What about culture? Can we change the culture through psychological safety? Or does the culture change psychological safety?

SPEAKER_01

Well, that's a conundrum, isn't it? So it works both ways. The two are intimately interconnected, but they're not the same. Because we have to make sure that we firstly understand that psychological safety is a climate because it's about how we feel and culture is very much about how things are done in an organisation. It's the unwritten rules that are deeply embedded and very procedural and therefore can take a long time to significantly change across an organisation.

So to answer your question then, a culture can massively impact and undermine psychological safety if it's very rigid, very procedural, very process-oriented where a supportive culture can help to lay the foundation for building a really positive environment of psychological safety.
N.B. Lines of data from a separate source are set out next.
(** *** The files that are not found *)

(** C7: the docstring of [process_data] says that it collects all the json
    files under the directory given, and the run is the composition of that
    discovery with the processing of each file.  On a tree that holds a
    hidden .json file the program breaks this: the file is under the root and
    its name ends in .json, yet [process_data] does not find it and [main]
    issues one song insert for two song files. *)
Lemma hidden_json_file_is_not_found :
  let root := ["data"; "song_data"]%string in
  let d := ["data"; "song_data"; "A"]%string in
  let name := ".TRAAABD128F429CF47.json"%string in
  listed root (listing_at Examples.tree root) d (File name)
  /\ ends_with ".json" name = true
  /\ ~ In (Examples.home ++ d ++ [name])
          (all_files Examples.home Examples.tree root)
  /\ all_files Examples.home Examples.tree root
     = [Examples.home ++ d ++ ["TRAAAAW128F429D538.json"%string]]
  /\ List.length
       (executions song_table_insert
          (fst (main Examples.finds_harmonia Examples.accepts_all
                  Examples.one_song Examples.three_lines Examples.pacific
                  Examples.home Examples.tree []))) = 1%nat.
Proof.
  cbv zeta. split; [| split; [| split; [| split]]].
  - apply (listed_below _ _ "A"%string
             [File "TRAAAAW128F429D538.json"; File ".TRAAABD128F429CF47.json"]%string).
    + simpl. auto.
    + apply listed_here. simpl. auto.
  - reflexivity.
  - vm_compute. intros [H | []]. discriminate H.
  - reflexivity.
  - reflexivity.
Qed.

(** A directory whose name holds a set of characters is read by [glob] as a
    pattern: in a tree with the song files [[ab]/p.json] and [a/q.json], the
    first is never found and the second is found twice, once for each of the
    two directories of the walk. *)
Example directory_name_read_as_pattern :
  let root := ["data"; "song_data"]%string in
  listing_ok Examples.bracket_tree = true
  /\ listed root (listing_at Examples.bracket_tree root)
            ["data"; "song_data"; "[ab]"]%string (File "p.json")
  /\ all_files Examples.home Examples.bracket_tree root
     = [Examples.home ++ ["data"; "song_data"; "a"; "q.json"]%string;
        Examples.home ++ ["data"; "song_data"; "a"; "q.json"]%string].
Proof.
  cbv zeta. split; [reflexivity | split; [| reflexivity]].
  apply (listed_below _ _ "[ab]"%string [File "p.json"]).
  - simpl. auto.
  - apply listed_here. simpl. auto.
Qed.

(** ** Further properties of the procedures *)

(** *** The outcomes of process_song_file *)

(** X1: whatever the file and the database do, [process_song_file] adds no
    call, the song insert alone, or the song insert followed by the artist
    insert, and it returns in the last case only: an artist is never inserted
    without its song.  A file that cannot be read or holds no record adds no
    call. *)
Theorem song_file_never_inserts_artist_alone :
  forall execute_error read_song_json filepath tr,
    let run := process_song_file execute_error read_song_json filepath tr in
    (exists calls,
        fst run = tr ++ calls
        /\ ((snd run = Ok tt
             /\ exists first others,
                 read_song_json filepath = Ok (first :: others)
                 /\ calls = [Execute song_table_insert (song_data first);
                             Execute artist_table_insert (artist_data first)])
            \/ (exists e,
                   snd run = Raise e
                   /\ (calls = []
                       \/ exists first others,
                           read_song_json filepath = Ok (first :: others)
                           /\ calls = [Execute song_table_insert
                                         (song_data first)]))))
    /\ (forall e, read_song_json filepath = Raise e -> run = (tr, Raise e))
    /\ (read_song_json filepath = Ok [] -> run = (tr, Raise KeyError)).
Proof.
  intros ee read filepath tr run. subst run.
  unfold process_song_file, bind, lift.
  destruct (read filepath) as [[| first others] | e] eqn:Hread.
  - split; [| split; [discriminate | reflexivity]].
    exists []. rewrite app_nil_r. split; [reflexivity |].
    right. exists KeyError. auto.
  - split; [| split; discriminate].
    unfold execute.
    destruct (ee tr song_table_insert (song_data first)) as [e1 |].
    + exists []. rewrite app_nil_r. split; [reflexivity |].
      right. exists e1. auto.
    + destruct (ee (tr ++ [Execute song_table_insert (song_data first)])
                   artist_table_insert (artist_data first)) as [e2 |].
      * exists [Execute song_table_insert (song_data first)].
        split; [reflexivity |]. right. exists e2. split; [reflexivity |].
        right. exists first, others. auto.
      * exists [Execute song_table_insert (song_data first);
                Execute artist_table_insert (artist_data first)].
        split; [simpl; now rewrite <- app_assoc |].
        left. split; [reflexivity |]. exists first, others. auto.
  - split; [| split; [| discriminate]].
    + exists []. rewrite app_nil_r. split; [reflexivity |].
      right. exists e. auto.
    + intros e' He'. now inversion He'.
Qed.

Lemma song_file_never_inserts_artist_alone_witness :
  let run := process_song_file Examples.rejects_later_artists
               Examples.one_song ["a.json"%string]
               (Examples.song_a_calls ++ [Commit]) in
  (exists calls,
      fst run = (Examples.song_a_calls ++ [Commit]) ++ calls
      /\ ((snd run = Ok tt
           /\ exists first others,
               Examples.one_song ["a.json"%string] = Ok (first :: others)
               /\ calls = [Execute song_table_insert (song_data first);
                           Execute artist_table_insert (artist_data first)])
          \/ (exists e,
                 snd run = Raise e
                 /\ (calls = []
                     \/ exists first others,
                         Examples.one_song ["a.json"%string]
                         = Ok (first :: others)
                         /\ calls = [Execute song_table_insert
                                       (song_data first)]))))
  /\ (forall e, Examples.one_song ["a.json"%string] = Raise e ->
                run = (Examples.song_a_calls ++ [Commit], Raise e))
  /\ (Examples.one_song ["a.json"%string] = Ok [] ->
      run = (Examples.song_a_calls ++ [Commit], Raise KeyError)).
Proof.
  exact (song_file_never_inserts_artist_alone
           Examples.rejects_later_artists Examples.one_song
           ["a.json"%string] (Examples.song_a_calls ++ [Commit])).
Defined.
So culture can impact psychological safety, yet conversely, by fostering an environment of trust, cohesion, understanding, challenge, listening, can positively impact the culture over time.

But often we see that happen in pockets, is my experience, when there's a very structured, robust, and disciplined culture in an organisation, what you see is you see leaders create psychologically safe islands where they put their arms around people figuratively and create this sense of safety within that team. And so that safety doesn't necessarily transmit across the organisation. It's within these little safe islands.

SPEAKER_00

So this psychological safety sounds like something that we need to keep revisiting and to not do a training on or an assessment and then just presume that people across the organization are psychologically safe and always will be.

SPEAKER_01

It's completely true. And I think that's why our thinking has moved on. We've very much been in the diagnose and assess and understand stages. But really, we now need to move into the so what and the understanding of how we can work with our customers to really make that difference and make that change. And so that's all the work we're doing now around the playbook. And really being clear, just to reiterate the four things.

So what are the macro changes in that you can make in an organisation to policies, procedures, behavioural models, values? What are the micro changes you can do with your meeting etiquette, for example? Once you've done your survey, what are the very targeted changes that you can put into team meetings and so on, depending on the results?

And finally, what research and podcasts and white papers and articles can we share with individuals to help them understand and truly start to think in a psychologically safe way?

SPEAKER_00

And I'm sure our listeners will have got some really good valuable takeaways from this I've really enjoyed this episode it's broadened my knowledge and passion of psychological safety and it's taken that a little bit further today so thanks very much I also wanted to thank Attila and our team for his research and hard work helping us to prepare for the podcast and a final thank you to you Amanda if you'd like to hear more about our research looking at psychological safety you can download our

white paper from the website which is www.zircon-mc.co.uk Thank

SPEAKER_01

you, Christian. I hope everyone found today's episode useful. It was a bit of a build on the previous one around psychological safety and I hope there was a few little elements and tidbits in there that were helpful for you to be talking about with your clients and your internal customers. So thank you everyone for listening and I hope you have a wonderful and successful day.